(** An attribute that is there gets the new value. *)
Lemma SetAttr_update p num val k v : st_range p → find_cell (C p) num = Some (k, v) →
  ∃ s' C', SetAttr p num val s = Ret tt s' ∧ attrs_ok s' (<[(p, num) := val]> m) C' ∧ same_rest s s' ∧ attr_top s' = attr_top s.
Proof using HA.
  intros Hp E. destruct (cell_ok p num k v Hp E) as (Hk & nx & Ek). unfold SetAttr. run (IsAttr_ok p num Hp). rewrite E. simpl.
  rewrite (proj2 (Z.eqb_neq k 0)) by lia. simpl. pose proof (aget_bounds _ _ _ Ek) as Hb.
  set (arr' := <[Z.to_nat k := mk_attr num val nx]> (attrarray s)).
  assert (aset (attrarray s) k (mk_attr num val nx) = Some arr') as Eset by (by apply aset_ok).
  exists (mk_symtab (st s) arr' (stack s) (stack_top s) (st_top s) (nesting s) (attr_top s) (messages s)).
  destruct (find_cell_split _ _ _ _ E) as (cs1 & cs2 & EC & Hn1).
  set (new := cs1 ++ (k, num, val) :: cs2). exists (λ q, if decide (q = p) then new else C q).
  assert (idx new = idx (C p)) as Eidx by (unfold new; by rewrite EC, !idx_app).
  split; [|split; [|done]].
  { unfold updates, set_attrarray, update_at. cbn. rewrite Ek. cbn [mbind option_bind attr_num next_attr]. by rewrite Eset. }
  assert (∀ j, j ≠ k → aget arr' j = aget (attrarray s) j) as Hne by (intros j Hj; by apply (aget_aset_ne _ _ _ _ _ Eset)).
  destruct HA as [[H1 H2] H3 Hseg Hsort Hnd Hdom Hdisj Hmap Hfresh]. constructor; cbn [st attrarray attr_top st_top]; try done.
  - unfold arr'. by rewrite length_insert.
  - intros q Hq. destruct (Hseg q Hq) as (i & Ei & Hs). exists i. split; [done|]. case_decide as Hqp.
    + subst q. rewrite EC in Hs. eapply lseg_update; [exact Hs|rewrite <-EC; by apply Hnd|done|].
      intros nx' Hx. rewrite (aget_aset_eq _ _ _ _ Eset). congruence.
    + eapply aseg_frame; [exact Hs|]. intros j Hj. apply Hne. intros ->. apply Hqp. apply (Hdisj q p k Hq Hp Hj).
      rewrite EC, idx_app. apply elem_of_app. right. by left.
  - intros q Hq. case_decide; [|by apply Hsort]. subst. specialize (Hsort p Hp). rewrite EC in Hsort. unfold new.
    apply sorted_app in Hsort as (S1 & [S2 S3] & S4). apply sorted_app. split_and!; [done|done|].
    intros c c' Hc [->|Hc']%elem_of_cons; [apply (S4 c (k, num, v)); [done|by left]|apply S4; [done|by right]].
  - intros q Hq. case_decide; [|by apply Hnd]. subst. rewrite Eidx. by apply Hnd.
  - intros q j Hq. case_decide; [subst; rewrite Eidx|]; by apply Hdom.
  - intros q r j Hq Hr. repeat case_decide; subst; rewrite ?Eidx; by apply Hdisj.
  - intros q n Hq. case_decide as Hqp.
    + subst q. unfold new. rewrite find_cell_app. destruct (decide (n = num)) as [->|Hnn].
      * rewrite lookup_insert_eq, Hn1. simpl. by rewrite Z.eqb_refl.
      * rewrite lookup_insert_ne, Hmap, EC, find_cell_app by congruence. simpl. by rewrite (proj2 (Z.eqb_neq num n)) by done.
    + rewrite lookup_insert_ne by congruence. by apply Hmap.
  - intros q Hq. case_decide as Hqp; [|by apply Hfresh]. subst q. rewrite (Hfresh p Hq) in EC. by destruct cs1.
Qed.

Lemma i8_small z : -128 ≤ z < 128 → i8 z = z.
Proof using Type. clear. intros H. unfold i8. rewrite Z.mod_small; lia. Qed.

(** The new attribute, with its number [n], in the list of [p]. *)
Lemma link_new p num val i cs1 cs2 : st_range p → aget (st s) p = Some i → lseg (attrarray s) i (C p) → C p = cs1 ++ cs2 →
  attr_top s < ATTR_SIZE - 1 →
  let n := attr_top s + 1 in let new := cs1 ++ (n, num, val) :: cs2 in
  ∃ arr1 s2, aset (attrarray s) n (mk_attr num val (head_idx cs2)) = Some arr1 ∧
    store_at (place_after (AtSymbol p) cs1) n (mk_symtab (st s) arr1 (stack s) (stack_top s) (st_top s) (nesting s) n (messages s)) = Some s2 ∧
    same_rest s s2 ∧ attr_top s2 = n ∧ length (st s2) = length (st s) ∧ length (attrarray s2) = length (attrarray s) ∧
    (∀ q, q ≠ p → aget (st s2) q = aget (st s) q) ∧
    (∀ k, k ∉ idx (C p) → k ≠ n → aget (attrarray s2) k = aget (attrarray s) k) ∧
    (∃ j, aget (st s2) p = Some j ∧ lseg (attrarray s2) j new).
Proof using HA.
  intros Hp Ei Hseg EC Hroom n new. pose proof (ao_top _ _ _ HA) as Htop. destruct (ao_len _ _ _ HA) as [Hlen1 Hlen2].
  set (arr1 := <[Z.to_nat n := mk_attr num val (head_idx cs2)]> (attrarray s)).
  assert (aset (attrarray s) n (mk_attr num val (head_idx cs2)) = Some arr1) as Eset1 by (apply aset_ok; unfold n, ATTR_SIZE in *; lia).
  set (s1 := mk_symtab (st s) arr1 (stack s) (stack_top s) (st_top s) (nesting s) n (messages s)).
  assert (n ∉ idx (C p)) as Hfreshn by (intros Hn; pose proof (ao_dom _ _ _ HA p n Hp Hn); unfold n in *; lia).
  exists arr1.
  destruct cs1 as [|[[k0 n0] v0] cs1' _] using rev_ind.
    - assert (aset (st s) p n = Some (<[Z.to_nat p := n]> (st s))) as Eset by (apply aset_ok; unfold st_range in Hp; lia).
      exists (mk_symtab (<[Z.to_nat p := n]> (st s)) arr1 (stack s) (stack_top s) (st_top s) (nesting s) n (messages s)).
      unfold place_after, s1. simpl. unfold set_st. simpl. rewrite Eset. split_and!; try done.
      + apply length_insert.
      + apply length_insert.
      + intros q Hq. by apply (aget_aset_ne _ _ _ _ _ Eset).
      + intros k _ Hk. by apply (aget_aset_ne _ _ _ _ _ Eset1).
      + exists n. split; [by apply (aget_aset_eq _ _ _ _ Eset)|]. simpl in EC. unfold new. simpl. split; [done|]. split; [unfold n; lia|].
        exists (head_idx cs2). split; [by apply (aget_aset_eq _ _ _ _ Eset1)|]. rewrite <-EC, <-(lseg_head _ _ _ Hseg).
        eapply aseg_frame; [exact Hseg|]. intros k Hk. apply (aget_aset_ne _ _ _ _ _ Eset1). by intros ->.
    - rewrite <-app_assoc in EC. simpl in EC. assert (k0 ∈ idx (C p)) as Hk0 by (rewrite EC, idx_app; apply elem_of_app; right; by left).
      assert ((k0, n0, v0) ∈ C p) as Hin by (rewrite EC; apply elem_of_app; right; by left).
      destruct (lseg_lookup _ _ _ _ _ _ Hseg Hin) as (Hk1 & nx & Ek0). assert (k0 ≠ n) as Hk0n by (by intros ->).
      pose proof (aget_aset_ne _ _ k0 _ _ Eset1 ltac:(done)) as Ek01. rewrite Ek0 in Ek01. pose proof (aget_bounds _ _ _ Ek01) as Hb.
      set (arr2 := <[Z.to_nat k0 := mk_attr n0 v0 n]> arr1).
      assert (aset arr1 k0 (mk_attr n0 v0 n) = Some arr2) as Eset2 by (by apply aset_ok).
      exists (mk_symtab (st s) arr2 (stack s) (stack_top s) (st_top s) (nesting s) n (messages s)).
      unfold place_after, s1. rewrite last_snoc. simpl. unfold set_attrarray, update_at. simpl. rewrite Ek01. simpl. rewrite Eset2.
      split_and!; try done.
      + unfold arr2, arr1. by rewrite !length_insert.
      + intros k Hk Hkn. rewrite (aget_aset_ne _ _ _ _ _ Eset2) by (by intros ->). by apply (aget_aset_ne _ _ _ _ _ Eset1).
      + exists i. split; [done|]. unfold new. rewrite <-app_assoc. simpl. rewrite EC in Hseg. pose proof (ao_nodup _ _ _ HA p Hp) as Hnd. rewrite EC in Hnd.
        eapply lseg_link; [exact Hseg|done|unfold n; lia| | |].
        * intros k Hk. assert (k ≠ k0).
          { intros ->. rewrite idx_app in Hnd, Hk. apply NoDup_app in Hnd as (_ & Hd & Hnd). apply NoDup_cons in Hnd as [Hnd _].
            apply elem_of_app in Hk as [Hk|Hk]; [by apply (Hd k0 Hk); left|by apply Hnd]. }
          rewrite (aget_aset_ne _ _ _ _ _ Eset2) by done. apply (aget_aset_ne _ _ _ _ _ Eset1). intros <-. apply Hfreshn.
          rewrite EC, idx_app. rewrite idx_app in Hk. apply elem_of_app in Hk as [Hk|Hk]; apply elem_of_app; [by left|right; by right].
        * by apply (aget_aset_eq _ _ _ _ Eset2).
        * rewrite (aget_aset_ne _ _ _ _ _ Eset2) by done. by apply (aget_aset_eq _ _ _ _ Eset1).
Qed.

(** A new attribute takes the next element of the array. *)
Lemma SetAttr_new p num val : 0 ≤ p ≤ st_top s → -128 ≤ num < 128 → find_cell (C p) num = None → attr_top s < ATTR_SIZE - 1 →
  ∃ s' C', SetAttr p num val s = Ret tt s' ∧ attrs_ok s' (<[(p, num) := val]> m) C' ∧ same_rest s s' ∧ attr_top s' = attr_top s + 1.
Proof using HA.
  intros Hpt Hnum E Hroom. pose proof (ao_top _ _ _ HA) as Htop. assert (st_range p) as Hp by (unfold st_range; lia).
  destruct (ao_seg _ _ _ HA p Hp) as (i & Ei & Hseg).
  destruct (find_place_ok s attr_fuel num (AtSymbol p) i (C p) Hseg (chain_short p Hp) E (ao_sorted _ _ _ HA p Hp))
    as (cs1 & cs2 & EC & Hl1 & Hl2 & Eplace).
  set (n := attr_top s + 1). set (new := cs1 ++ (n, num, val) :: cs2).
  destruct (ao_len _ _ _ HA) as [Hlen1 Hlen2].
  assert (n ∉ idx (C p)) as Hfreshn by (intros Hn; pose proof (ao_dom _ _ _ HA p n Hp Hn); unfold n in *; lia).
  destruct (link_new p num val i cs1 cs2 Hp Ei Hseg EC Hroom) as (arr1 & s2 & Eset1 & Estore & Hrest & Htop2 & Hl3 & Hl4 & Hst & Harr & j & Ej & Hseg2).
  fold n in Eset1, Estore, Htop2, Harr, Hseg2. fold new in Hseg2.
  set (s1 := mk_symtab (st s) arr1 (stack s) (stack_top s) (st_top s) (nesting s) n (messages s)) in *.
  exists s2, (λ q, if decide (q = p) then new else C q). split; [|split; [|done]].
  { unfold SetAttr. run (IsAttr_ok p num Hp). rewrite E. simpl. run (reads_Some (λ s, aget (st s) p) _ s Ei). run Eplace.
    run (eq_refl (get s)). rewrite Z.geb_leb, (proj2 (Z.leb_gt _ _)) by lia.
    erewrite bind_Ret by reflexivity. run (eq_refl (modify _ s)). cbn [fst snd]. rewrite i8_small by done.
    erewrite bind_Ret; [|apply (updates_Some _ _ s1); unfold set_attrarray; cbn; fold n; by rewrite Eset1].
    apply updates_Some. exact Estore. }
  assert (∀ k, k ∈ idx new ↔ k = n ∨ k ∈ idx (C p)) as Hidx.
  { intros k. unfold new. rewrite EC, !idx_app. cbn [idx fmap list_fmap]. rewrite !elem_of_app, elem_of_cons. simpl. tauto. }
  destruct Hrest as (R1 & R2 & R3 & R4 & R5).
  destruct HA as [_ _ Hsegs Hsort Hnd Hdom Hdisj Hmap Hfresh]. constructor; rewrite ?R3, ?Htop2.
  - by rewrite Hl3, Hl4.
  - unfold n. lia.
  - intros q Hq. case_decide as Hqp; [subst q; by exists j|]. destruct (Hsegs q Hq) as (iq & Eq & Hs). exists iq.
    rewrite Hst by done. split; [done|]. eapply aseg_frame; [exact Hs|]. intros k Hk. apply Harr.
    + intros Hk'. apply Hqp. by apply (Hdisj q p k).
    + intros ->. pose proof (Hdom q n Hq Hk). unfold n in *. lia.
  - intros q Hq. case_decide; [|by apply Hsort]. subst. specialize (Hsort p Hp). rewrite EC in Hsort. apply sorted_app in Hsort as (S1 & S2 & S3).
    unfold new. apply sorted_app. split_and!; [done|split; [by apply Hl2|done]|].
    intros c c' Hc [->|Hc']%elem_of_cons; [by apply Hl1|by apply S3].
  - intros q Hq. case_decide; [|by apply Hnd]. subst. specialize (Hnd p Hp). rewrite EC, idx_app in Hnd. rewrite EC, idx_app in Hfreshn.
    unfold new. rewrite idx_app. rewrite not_elem_of_app in Hfreshn. apply NoDup_app in Hnd as (N1 & N2 & N3). apply NoDup_app. split_and!; [done| |].
    + intros k Hk [->|Hk']%elem_of_cons; [exact (proj1 Hfreshn Hk)|exact (N2 k Hk Hk')].
    + apply NoDup_cons. split; [exact (proj2 Hfreshn)|done].
  - intros q k Hq. case_decide; [subst; rewrite Hidx; intros [->|Hk]; [unfold n; lia|]|intros Hk]; pose proof (Hdom _ k Hq Hk); unfold n; lia.
  - intros q r k Hq Hr. repeat case_decide; subst; rewrite ?Hidx; try done; [..|by apply Hdisj].
    + intros [->|Hk] Hk'; [pose proof (Hdom r n Hr Hk'); unfold n in *; lia|by apply (Hdisj p r k)].
    + intros Hk [->|Hk']; [pose proof (Hdom q n Hq Hk); unfold n in *; lia|by apply (Hdisj q p k)].
  - intros q nm Hq. case_decide as Hqp.
    + subst q. unfold new. rewrite find_cell_app. destruct (decide (nm = num)) as [->|Hnn].
      * rewrite lookup_insert_eq. rewrite find_cell_none by (intros c Hc; specialize (Hl1 c Hc); lia). simpl. by rewrite Z.eqb_refl.
      * rewrite lookup_insert_ne, Hmap, EC, find_cell_app by congruence. simpl. by rewrite (proj2 (Z.eqb_neq num nm)) by done.
    + rewrite lookup_insert_ne by congruence. by apply Hmap.
  - intros q Hq. case_decide; [|by apply Hfresh]. subst. lia.
Qed.
End attributes.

- _WHAT IS BEING ASKED_
In your answer, include only the lines above starting at the line that holds "destruct (find_cell_split _" and ending at the line that holds "rewrite EC, idx_app. apply", copied exactly.

- _COMPLETED EXERCISE_
  destruct (find_cell_split _ _ _ _ E) as (cs1 & cs2 & EC & Hn1).
  set (new := cs1 ++ (k, num, val) :: cs2). exists (λ q, if decide (q = p) then new else C q).
  assert (idx new = idx (C p)) as Eidx by (unfold new; by rewrite EC, !idx_app).
  split; [|split; [|done]].
  { unfold updates, set_attrarray, update_at. cbn. rewrite Ek. cbn [mbind option_bind attr_num next_attr]. by rewrite Eset. }
  assert (∀ j, j ≠ k → aget arr' j = aget (attrarray s) j) as Hne by (intros j Hj; by apply (aget_aset_ne _ _ _ _ _ Eset)).
  destruct HA as [[H1 H2] H3 Hseg Hsort Hnd Hdom Hdisj Hmap Hfresh]. constructor; cbn [st attrarray attr_top st_top]; try done.
  - unfold arr'. by rewrite length_insert.
  - intros q Hq. destruct (Hseg q Hq) as (i & Ei & Hs). exists i. split; [done|]. case_decide as Hqp.
    + subst q. rewrite EC in Hs. eapply lseg_update; [exact Hs|rewrite <-EC; by apply Hnd|done|].
      intros nx' Hx. rewrite (aget_aset_eq _ _ _ _ Eset). congruence.
    + eapply aseg_frame; [exact Hs|]. intros j Hj. apply Hne. intros ->. apply Hqp. apply (Hdisj q p k Hq Hp Hj).
      rewrite EC, idx_app. apply elem_of_app. right. by left.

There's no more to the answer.